Only a naturalist such as Theodore Dreiser could do justice to the vile luxury of Batumi, the oil city on the Black Sea which was Stalin's first power base, with its 'reeking streets' and 'overflowing cesspools beside oozing refineries'. When Stalin gets to Baku, another blackened and debauched oil port developed by the Nobel family, who built their refinery on the site of an ancient Zoroastrian temple where magi once tended 'holy oil-fuelled flames', Montefiore is just about equal to the imaginative challenge. Here, the plutocrats built villas shaped like packs of playing cards or dragons (with the front door inside the beast's gaping jaws), while the workers were holed up in alleys littered with decaying meat and gutted dogs. Just offshore, the sea spontaneously combusted, as oil bubbled up in waves of fire. The scene makes a mute, incontrovertible case for a popular uprising.

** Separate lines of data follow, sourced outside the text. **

Lemma check_approval_spec (s : RuntimeSnapshot.t) (approval_id decision_id : string) :
  check_approval s approval_id decision_id = Ok tt -> decision_offered s approval_id decision_id.
Proof.
  unfold check_approval. destruct (find _ _) as [a|] eqn:F; [|done]. apply find_elem in F as [I F].
  destruct (PendingApproval.valid a) eqn:Va; simpl; [|done]. destruct (existsb _ _) eqn:E; simpl; [|done].
  apply existsb_bool_decide in E as (d & Id & Ed). intros _. by exists a, d.
Qed.

(** A command that was checked against a snapshot seen in the same run. *)
Definition checked_execute (key : SessionKey.t) (payload : CommandPayload.t) (P : RuntimeSnapshot.t -> Prop) (t : list Obs) : Prop :=
  forall k q, SawExecute k q ∈ t ->
    k = key /\ CommandRequest.payload q = payload /\ exists s, SawSnapshot key (Ok s) ∈ t /\ P s.

(** Executes only the payload, for the session. *)
Definition executes_only (key : SessionKey.t) (payload : CommandPayload.t) (t : list Obs) : Prop :=
  forall k q, SawExecute k q ∈ t -> k = key /\ CommandRequest.payload q = payload.

Lemma tr_submit_new (operation : Operation.t) (key : SessionKey.t) (payload : CommandPayload.t) :
  tr (submit_new operation key payload) (fun _ t => executes_only key payload t).
Proof.
  unfold submit_new. cbn [prog_bind act tr obs]. intros id. eapply tr_mono; [|apply tr_submit]. intros a t G k q I. drop_seen I.
  destruct (guard_request _ _ _ _ (G _ _ I)) as [-> ->]. done.
Qed.

Lemma tr_then_ok {A C : Type} (p : prog (res BridgeError.t A)) (f : A -> C) (key : SessionKey.t) (payload : CommandPayload.t) :
  tr p (fun _ t => executes_only key payload t) -> tr (try? x <- p; Ret (Ok (f x))) (fun _ t => executes_only key payload t).
Proof. intros T. unfold try. eapply tr_bind; [exact T|]. intros [x|e] t G; cbn [tr]; by rewrite app_nil_r. Qed.

Lemma tr_checked {A : Type} (key : SessionKey.t) (check : RuntimeSnapshot.t -> res BridgeError.t unit) (p : prog (res BridgeError.t A))
    (payload : CommandPayload.t) (P : RuntimeSnapshot.t -> Prop) :
  (forall s, check s = Ok tt -> P s) -> tr p (fun _ t => executes_only key payload t) ->
  tr (try? s <- snapshot_of key; try? _ <- lift (check s); p) (fun _ t => checked_execute key payload P t).
Proof.
  intros C T. unfold snapshot_of, try, lift. cbn [prog_bind act tr obs]. intros [s|e]; cbn [map_err prog_bind tr]; [|intros k q I; drop_seen I].
  destruct (check s) as [[]|e] eqn:E; cbn [prog_bind tr]; [|intros k q I; drop_seen I].
  eapply tr_mono; [|exact T]. intros a t G k q I. drop_seen I.
  destruct (G _ _ I) as [-> ->]. split; [done|]. split; [done|]. exists s. split; [seen|by apply C].
Qed.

Stalin, however, was no revolutionary. Montefiore views him as a fixer and fund-raiser, not an ideologue. Trotsky teasingly remarked that he missed the revolution altogether because he was absent from the meeting in October 1917 at which the plotters co-ordinated their coup. Stalin described politics as 'a dirty business' and he relished the bloody ordure of the trade. Montefiore calls him a gangster and likens him to the godfather of a mafia family, specialising in shakedowns, counterfeiting, extortion and protection rackets, with propagandistic journalism as a higher-minded sideline. The man of steel had a chillingly corporate attitude to the lethal methods employed by his thugs: he saw violence, Montefiore comments, as 'a useful management tool'.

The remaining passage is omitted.